What needs to be done
For the material below, output exactly the span from the line with "on processor [i] is" to the line with "up_ctx : forall", including both, and nothing besides.
** Opening Dataset block **
(* ===== verification/Hotplug.v ===== *)
(** * Processor hotplug

    What CPU_ON, CPU_OFF, AFFINITY_INFO, the suspends and the warm boot do together.
    The abstract view is one mode per processor; [spec] says what a call may do with
    the modes.  The suspends are in [Suspend].  The code refines it as long as the hooks of the platform and of
    the dispatcher keep the contract [Hooks]; the proofs use nothing else of
    them. *)

From S2P Require Import Prelude Machine Trace Gic IntrMgmt CtxMgmt Psci PsciOps PsciTree CtxFacts.
From Stdlib Require Import String.
From stdpp Require Import strings sets.
Import Gic IntrMgmt CtxMgmt Psci PsciOps PsciTree CtxFacts.
#[local] Open Scope Z_scope.
#[local] Open Scope c_scope.

Module Hotplug.

(** ** The contract of the hooks *)

(** The locks that PSCI holds while it calls a hook. *)
Definition psci_lock (x : lock_id) : Prop :=
  match x with psci_locks _ | cpu_lock _ => True | _ => False end.

Section Contract.
Context `{E : Env} {V : Type} `{!Has gic V} `{!Has intr_mgmt V} `{!Has ctx_vars V} `{!Has psci V}.
Context `{PO : !PlatOps V} `{SO : !SpdOps V}.

(** What a hook leaves alone: the statics of the interrupt framework and the
    non-secure contexts, and the statics of PSCI. *)
Definition still (v v' : V) : Prop :=
  sget (S := intr_mgmt) v' = sget v /\ (ctx_ok (sget v) -> ctx_ok (sget v')) /\
  forall j, ns_context (sget v') j = ns_context (sget v) j.
Definition quiet (v v' : V) : Prop := sget (S := psci) v' = sget v /\ still v v'.

(** From [pre] and [up] the computation returns, is quiet, keeps [up] and the
    locks, and ends with [post]. *)
Definition settles {A} (up pre : V -> Prop) (m : M V A) (post : A -> V -> V -> Prop) : Prop :=
  forall d l h v, up v -> Forall psci_lock h -> pre v ->
    returns m (St d l h v) (fun a s' =>
      held s' = h /\ up (vars s') /\ quiet v (vars s') /\ post a v (vars s')).

(** An optional hook keeps a contract when it is there. *)
Definition hook {F} (f : option F) (absent : Prop) (present : F -> Prop) : Prop :=
  match f with None => absent | Some g => present g end.

(** The dispatcher's trusted OS on one processor. *)
Inductive tos_state := TosOn | TosOff | TosSuspended.

Definition unaffected (payload : nat -> tos_state -> V -> Prop) (v v' : V) : Prop :=
  forall j b, payload j b v -> payload j b v'.

(** A hook of the platform: it settles and does not affect the dispatcher. *)
Definition settled {A} (up : V -> Prop) (payload : nat -> tos_state -> V -> Prop) (m : M V A)
    (Q : A -> Prop) : Prop :=
  settles up (fun _ => True) m (fun a v v' => Q a /\ unaffected payload v v').

(** A hook of the dispatcher on processor [i]: it takes the trusted OS from [b] to
    [b'] there and leaves the other processors. *)
Definition transfers {A} (up : V -> Prop) (payload : nat -> tos_state -> V -> Prop) (i : nat)
    (b b' : tos_state) (m : M V A) (Q : A -> Prop) : Prop :=
  settles up (payload i b) m (fun a v v' => Q a /\ payload i b' v' /\
    forall j c, j <> i -> payload j c v -> payload j c v').

(** [up]: what the platform needs of the statics.  [payload i b]: the trusted OS
    on processor [i] is in state [b].  [entry_ok], [power_ok]: the entry points and
    the power states that the platform accepts.  A power state asks for a state of
    the processor only, the state of a system suspend for OFF on both levels. *)
Class Hooks (up : V -> Prop) (payload : nat -> tos_state -> V -> Prop) (entry_ok power_ok : Z -> bool) : Prop := {
  up_psci : forall (p : psci) v, up v -> up (sput p v);
  up_ctx : forall (c : ctx_vars) v, up v -> up (sput c v);
  payload_psci : forall i b (p : psci) v, payload i b v -> payload i b (sput p v);
  payload_ctx : forall i b j x v, payload i b v -> payload i b (sput (put_ns j x (sget v)) v);
  freq_law : settled up payload plat_get_syscnt_freq2 (fun _ => True);
  on_law : forall i mpidr, plat_my_core_pos mpidr = Z.of_nat i -> (i < 4)%nat ->
    hook (pwr_domain_on (plat_ops mpidr)) False (fun f => forall target,
      settled up payload (f target) (fun rc => rc = PSCI_E_SUCCESS \/ rc = PSCI_E_INTERN_FAIL));
  off_law : forall i mpidr, plat_my_core_pos mpidr = Z.of_nat i -> (i < 4)%nat ->
    hook (pwr_domain_off (plat_ops mpidr)) False (fun f => forall state, settled up payload (f state) (fun _ => True));
  on_finish_law : forall i mpidr, plat_my_core_pos mpidr = Z.of_nat i -> (i < 4)%nat ->
    hook (pwr_domain_on_finish (plat_ops mpidr)) False (fun f => forall state, settled up payload (f state) (fun _ => True));
  on_late_law : forall i mpidr, plat_my_core_pos mpidr = Z.of_nat i -> (i < 4)%nat ->
    hook (pwr_domain_on_finish_late (plat_ops mpidr)) True (fun f => forall state, settled up payload (f state) (fun _ => True));
  standby_law : forall i mpidr, plat_my_core_pos mpidr = Z.of_nat i -> (i < 4)%nat ->
    hook (cpu_standby (plat_ops mpidr)) False (fun f => forall state, settled up payload (f state) (fun _ => True));
  early_law : forall i mpidr, plat_my_core_pos mpidr = Z.of_nat i -> (i < 4)%nat ->
    hook (pwr_domain_suspend_pwrdown_early (plat_ops mpidr)) True (fun f => forall state,
      settled up payload (f state) (fun _ => True));
  suspend_law : forall i mpidr, plat_my_core_pos mpidr = Z.of_nat i -> (i < 4)%nat ->
    hook (pwr_domain_suspend (plat_ops mpidr)) False (fun f => forall state, settled up payload (f state) (fun _ => True));
  suspend_finish_law : forall i mpidr, plat_my_core_pos mpidr = Z.of_nat i -> (i < 4)%nat ->
    hook (pwr_domain_suspend_finish (plat_ops mpidr)) False (fun f => forall state,
      settled up payload (f state) (fun _ => True));
  power_law : forall i mpidr, plat_my_core_pos mpidr = Z.of_nat i -> (i < 4)%nat ->
    hook (validate_power_state (plat_ops mpidr)) False (fun f => forall ps,
      settled up payload (f ps [PSCI_LOCAL_STATE_RUN; PSCI_LOCAL_STATE_RUN]) (fun r =>
        if power_ok ps
        then r = (PSCI_E_SUCCESS, [if psci_get_pstate_type ps =? PSTATE_TYPE_STANDBY then PLAT_MAX_RET_STATE
                                   else PLAT_MAX_OFF_STATE; PSCI_LOCAL_STATE_RUN])
        else r.1 = PSCI_E_INVALID_PARAMS));
  system_law : forall i mpidr, plat_my_core_pos mpidr = Z.of_nat i -> (i < 4)%nat ->
    hook (get_sys_suspend_power_state (plat_ops mpidr)) False (fun f => forall s0 s1,
      settled up payload (f [s0; s1]) (fun r => r = [PLAT_MAX_OFF_STATE; PLAT_MAX_OFF_STATE]));
  down_law : forall i mpidr, plat_my_core_pos mpidr = Z.of_nat i -> (i < 4)%nat ->
    hook (pwr_domain_pwr_down_wfi (plat_ops mpidr)) True (fun f => forall state d l h v,
      exists d' l', f state (St d l h v) = (Halt Parked, St d' l' h v));
  entry_law : forall i mpidr, plat_my_core_pos mpidr = Z.of_nat i -> (i < 4)%nat ->
    hook (validate_ns_entrypoint (plat_ops mpidr)) (forall ep, entry_ok ep = true) (fun f => forall ep,
      settled up payload (f ep) (fun rc => (rc =? PSCI_E_SUCCESS) = entry_ok ep));
  spd_on_law : forall i mpidr, plat_my_core_pos mpidr = Z.of_nat i -> (i < 4)%nat ->
    hook (svc_on (spd_ops mpidr)) True (fun f => forall x, settled up payload (f x) (fun _ => True));
  spd_off_law : forall i mpidr, plat_my_core_pos mpidr = Z.of_nat i -> (i < 4)%nat ->
    hook (svc_off (spd_ops mpidr)) (forall v, payload i TosOn v -> payload i TosOff v) (fun f => forall x,
      transfers up payload i TosOn TosOff (f x) (fun rc => rc = 0));
  spd_finish_law : forall i mpidr, plat_my_core_pos mpidr = Z.of_nat i -> (i < 4)%nat ->
    hook (svc_on_finish (spd_ops mpidr)) (forall v, payload i TosOff v -> payload i TosOn v) (fun f => forall x,
      transfers up payload i TosOff TosOn (f x) (fun _ => True));
  spd_suspend_law : forall i mpidr, plat_my_core_pos mpidr = Z.of_nat i -> (i < 4)%nat ->
    hook (svc_suspend (spd_ops mpidr)) (forall v, payload i TosOn v -> payload i TosSuspended v) (fun f => forall x,
      transfers up payload i TosOn TosSuspended (f x) (fun _ => True));
  spd_resume_law : forall i mpidr, plat_my_core_pos mpidr = Z.of_nat i -> (i < 4)%nat ->
    hook (svc_suspend_finish (spd_ops mpidr)) (forall v, payload i TosSuspended v -> payload i TosOn v)
      (fun f => forall x, transfers up payload i TosSuspended TosOn (f x) (fun _ => True))
}.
** Closing Dataset block **
Response
    on processor [i] is in state [b].  [entry_ok], [power_ok]: the entry points and
    the power states that the platform accepts.  A power state asks for a state of
    the processor only, the state of a system suspend for OFF on both levels. *)
Class Hooks (up : V -> Prop) (payload : nat -> tos_state -> V -> Prop) (entry_ok power_ok : Z -> bool) : Prop := {
  up_psci : forall (p : psci) v, up v -> up (sput p v);
  up_ctx : forall (c : ctx_vars) v, up v -> up (sput c v);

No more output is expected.